For the purpose of model selection, we have exposed a simple API enabling the evaluation of a rate matrix's fit to a set of MSAs. This API is a simple wrapper around the FastTree and PhyML programs. For example, to compute the fit of the LG rate matrix to the 3 MSAs under tests/evaluation_tests/a3m_small, you can simply run:

python -m cherryml.evaluation \
    --msa_dir tests/evaluation_tests/a3m_small \
    --rate_matrix_path data/rate_matrices/lg.txt \
    --num_rate_categories 4 \
    --output_path log_likelihoods.txt \
    --cache_dir _cache_demo \
    --num_processes_tree_estimation 3 \
    --tree_estimator_name FastTree

The output - written to the file log_likelihoods.txt - looks like this:

Total log-likelihood: -700.1151
Total number of sites: 48
Average log-likelihood per site: -14.58573125
Families: 1e7l_1_A 5a0l_1_A 6anz_1_B
Log-likelihood per family: -198.2552 -216.9863 -284.8736
Sites per family: 16 16 16

The first line indicates the total log-likelihood (over all families). The second line indicates the total number of sites across all the provided MSAs. The third line shows the average log-likelihood per site (which is the ratio of the two previous quantities). The fourth line lists the families which were used to compute the log-likelihood. Next, the log-likelihood for each family is shown. Finally, the number of sites in each family is shown. Note that the total log-likelihood is equal to the sum of the log-likelihoods of each family.
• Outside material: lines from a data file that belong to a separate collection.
(** [consistent] as propositions. *)
Record consistent_facts (st : state) : Prop := {
  cf_shape : board_shape (board_of st) = true;
  cf_cell : forall p i, on_board p = true -> cell (board_of st) p = Some i ->
              (i < List.length (pieces st))%nat /\ location (piece_of st i) = Some p /\
              In i (side_pieces st (owner (piece_of st i)));
  cf_red : forall i, In i (red_pieces st) -> owner (piece_of st i) = Red;
  cf_blue : forall i, In i (blue_pieces st) -> owner (piece_of st i) = Blue;
  cf_nodup_red : NoDup (red_pieces st);
  cf_nodup_blue : NoDup (blue_pieces st);
  cf_loc_red : located st (red_pieces st) = true;
  cf_loc_blue : located st (blue_pieces st) = true
}.

(** ** Pieces standing on their cells

    The facts of [consistent] together with: every piece of a collection
    stands on the board cell its location records, and no collection holds
    two Generals. [make_move] keeps them from the initial game on. *)

Definition placed (st : state) : bool :=
  forallb (fun i => match location (piece_of st i) with
                    | Some p => on_board p &&
                                match cell (board_of st) p with
                                | Some j => Nat.eqb i j
                                | None => false
                                end
                    | None => false
                    end) (red_pieces st ++ blue_pieces st).

(** The test [piece.get_type() == "General"] of [is_in_check]. *)
Definition is_general (st : state) (i : nat) : bool :=
  String.eqb (get_type (pcls (piece_of st i))) "General".

Definition generals_ok (st : state) : bool :=
  (List.length (filter (is_general st) (red_pieces st)) <=? 1)%nat &&
  (List.length (filter (is_general st) (blue_pieces st)) <=? 1)%nat.

Definition well_formed (st : state) : bool :=
  consistent st && placed st && generals_ok st.

(** A move notation that, when it translates, names a board cell. *)
Definition origin_on_board (m : string) : bool :=
  match to_row_column m with inr p => on_board p | inl _ => true end.

(** ** JanggiPiece.get_name and JanggiGame.print_board *)

(** The owner strings "red" and "blue" given to [__init__]. *)
Definition owner_string (c : color) : string :=
  match c with Red => "red" | Blue => "blue" end%string.

(** [self._name = owner + piece_type]. *)
Definition get_name (p : piece) : string := (owner_string (owner p) ++ get_type (pcls p))%string.

(** [s * n]. *)
Fixpoint str_repeat (s : string) (n : nat) : string :=
  match n with O => EmptyString | S n' => (s ++ str_repeat s n')%string end.

(** [str(n)] of a natural number: its decimal digits. *)
Fixpoint str_digits (fuel n : nat) (acc : string) : string :=
  match fuel with
  | O => acc
  | S fuel' =>
    let acc' := String (ascii_of_nat (48 + n mod 10)) acc in
    if (n <? 10)%nat then acc' else str_digits fuel' (n / 10) acc'
  end.

Definition str_nat (n : nat) : string := str_digits (S n) n EmptyString.

Definition a_i : string := "abcdefghi"%string.

(** The loop building [top]. *)
Definition print_top : string :=
  fold_left (fun top letter =>
               ((if Ascii.eqb letter "a"%char then top ++ "   " else top) ++
                " ______" ++ String letter EmptyString ++ "______ ")%string)
            (list_ascii_of_string a_i) EmptyString.

(** The text added to [line] for one cell. *)
Definition print_cell (st : state) (v : option nat) : string :=
  match v with
  | Some i =>
    let name := get_name (piece_of st i) in
    let difference := 13 - Z.of_nat (String.length name) in
    ("|" ++ name ++ str_repeat " " (Z.to_nat difference) ++ "|")%string
  | None => "|_____________|"%string
  end.

(** The line of row [row]; indexing the board may raise. *)
Definition print_row (st : state) (row : nat) : exn + string :=
  let head := if (row =? 9)%nat then (str_nat (row + 1) ++ " ")%string
              else (str_nat (row + 1) ++ "  ")%string in
  fold_left (fun acc column =>
               match acc with
               | inl e => inl e
               | inr line =>
                 match board_get (board_of st) (Z.of_nat row, Z.of_nat column) with
                 | inl e => inl e
                 | inr v => inr (line ++ print_cell st v)%string
                 end
               end) (seq 0 9) (inr head).

(** The lines printed for [rows], then the empty line of [print()]; an
    exception stops the printing. *)
Fixpoint print_rows (st : state) (rows : list nat) : list string * option exn :=
  match rows with
  | [] => ([EmptyString], None)
  | row :: rows' =>
    match print_row st row with
    | inl e => ([], Some e)
    | inr line => let '(ls, e) := print_rows st rows' in (line :: ls, e)
    end
  end.

(** The lines [print_board] prints, and the exception it raises, if any. *)
Definition print_board (st : state) : list string * option exn :=
  let '(ls, e) := print_rows st (seq 0 10) in (print_top :: ls, e).

(** The label of the cell [(row, column)] in the printout: the letter
    [a_i[column]] printed above its column and the number [str(row + 1)]
    printed left of its row. *)
Definition cell_label (p : pos) : string :=
  String (nth (Z.to_nat (snd p)) (list_ascii_of_string a_i) "a"%char)
         (str_nat (Z.to_nat (fst p) + 1)).

(** ** Vocabulary of the move-shape and outcome statements *)

(** The final state [set_game_state(player)] records when [player] wins. *)
Definition won_by (c : color) : gstate := match c with Red => RED_WON | Blue => BLUE_WON end.

(** A diagonal unit step. *)
Definition diag (x y : Z) : Prop := (x = 1 \/ x = -1) /\ (y = 1 \/ y = -1).

(** The test every generator applies to a target cell: empty, or holding
    a piece of the opposition. *)
Definition free_or_opposing (b : board) (opp : list pos) (d : pos) : Prop :=
  occupied b d = false \/ pos_in d opp = true.

(** A cell of either fortress. *)
Definition in_fortress (p : pos) : bool := in_red_fortress p || in_blue_fortress p.

(** * Properties *)

(** ** Concrete runs *)

(** Claim C9: from the initial layout, [make_move("c1", "e3")] on blue's
    turn returns False; in [main()]'s sequence [a7 b7] and then [a4 a5]
    return True, [b3 b6] returns False, and [a4 a4], issued on red's turn
    while red is not in check, returns True, gives the turn to blue and
    leaves the board as it was. *)
Theorem main_scenario :
  make_move "c1" "e3" new_game = Ret false new_game /\
  run_value (play main_moves_before_pass new_game)
    = Some [false; true; true; true; false; true; true] /\
  current_turn before_pass = Red /\
  is_in_check Red before_pass = Ret false before_pass /\
  run_value (make_move "a4" "a4" before_pass) = Some true /\
  current_turn (final_state (make_move "a4" "a4" before_pass)) = Blue /\
  board_of (final_state (make_move "a4" "a4" before_pass)) = board_of before_pass.
Proof. repeat split; vm_compute; reflexivity. Qed.

(** Claim C10: the notation is translated before any check and unguarded:
    an origin [j1] raises KeyError and an origin [axx] raises ValueError,
    instead of returning False. *)
Theorem make_move_bad_notation_raises :
  make_move "j1" "a1" new_game = Exc KeyError new_game /\
  make_move "axx" "a1" new_game = Exc ValueError new_game.
Proof. split; vm_compute; reflexivity. Qed.

(** Claim C2 (failing input): after blue's chariot i6-i2 checks red, red's
    Guard at f1 escapes by moving to f2, yet [make_move] reports BLUE_WON.
    The red Cannon's simulated capture of its own Horse moves the Horse to
    the end of the red collection while [is_check_mate] iterates it, and
    the iteration skips the Guard. *)
Theorem check_mate_skips_guard :
  run_value (make_move "i6" "i2" before_mate) = Some true /\
  game_state after_mate = BLUE_WON /\
  current_turn after_mate = Blue /\
  is_in_check Red after_commit = Ret true after_commit /\
  run_value (leaves_in_check (0, 5) (1, 5) after_commit) = Some false /\
  red_pieces after_commit = [0; 1; 2; 3; 4]%nat /\
  red_pieces after_mate = [0; 2; 3; 4; 1]%nat.
Proof. repeat split; vm_compute; reflexivity. Qed.

(** Claim C4 (failing input): a Cannon on the red corner (0, 3) with the
    red fortress center (1, 4) held by a General has no move to (2, 5);
    with (1, 4) empty and (0, 4) occupied, it has that move. *)
Theorem cannon_red_corner_reads_0_4 :
  option_map pcls (piece_at (game_of cannon_center_pieces Red) (1, 4)) = Some RedGeneral /\
  piece_at (game_of cannon_center_pieces Red) (2, 5) = None /\
  pos_in (2, 5) (moves_of (game_of cannon_center_pieces Red) 0) = false /\
  piece_at (game_of cannon_edge_pieces Red) (1, 4) = None /\
  pos_in (2, 5) (moves_of (game_of cannon_edge_pieces Red) 0) = true.
Proof. repeat split; vm_compute; reflexivity. Qed.

(** Claim C5 (failing input): a red Soldier on (7, 3) lists (8, 4), held by
    a red Chariot; the red Cannon of [before_mate] on (7, 3) lists (9, 5),
    held by a red Horse. *)
Theorem friendly_cells_in_moves :
  pos_in (8, 4) (moves_of (game_of soldier_corner_pieces Red) 0) = true /\
  option_map owner (piece_at (game_of soldier_corner_pieces Red) (8, 4)) = Some Red /\
  owner (piece_of (game_of soldier_corner_pieces Red) 0) = Red /\
  pos_in (9, 5) (moves_of before_mate 2) = true /\
  option_map owner (piece_at before_mate (9, 5)) = Some Red /\
  owner (piece_of before_mate 2) = Red.
Proof. repeat split; vm_compute; reflexivity. Qed.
Note that by default, FastTree computes log-likelihoods under MLE rates. To compute log-likelihoods under a Gamma model, provide this option through the --extra_command_line_args argument. Thus, to compute Gamma log-likelihoods, you can use:

python -m cherryml.evaluation \
    --msa_dir tests/evaluation_tests/a3m_small \
    --rate_matrix_path data/rate_matrices/lg.txt \
    --num_rate_categories 4 \
    --output_path log_likelihoods.txt \
    --cache_dir _cache_demo \
    --num_processes_tree_estimation 3 \
    --tree_estimator_name FastTree \
    --extra_command_line_args='-gamma'

In this case, the output is:

Total log-likelihood: -723.442
Total number of sites: 48
Average log-likelihood per site: -15.071708333333333
Families: 1e7l_1_A 5a0l_1_A 6anz_1_B
Log-likelihood per family: -205.047 -225.683 -292.712
Sites per family: 16 16 16

As you can see, log-likelihoods are lower under the Gamma model because this model accounts for the possibility that the site rates could have been something else other than the MLE rates.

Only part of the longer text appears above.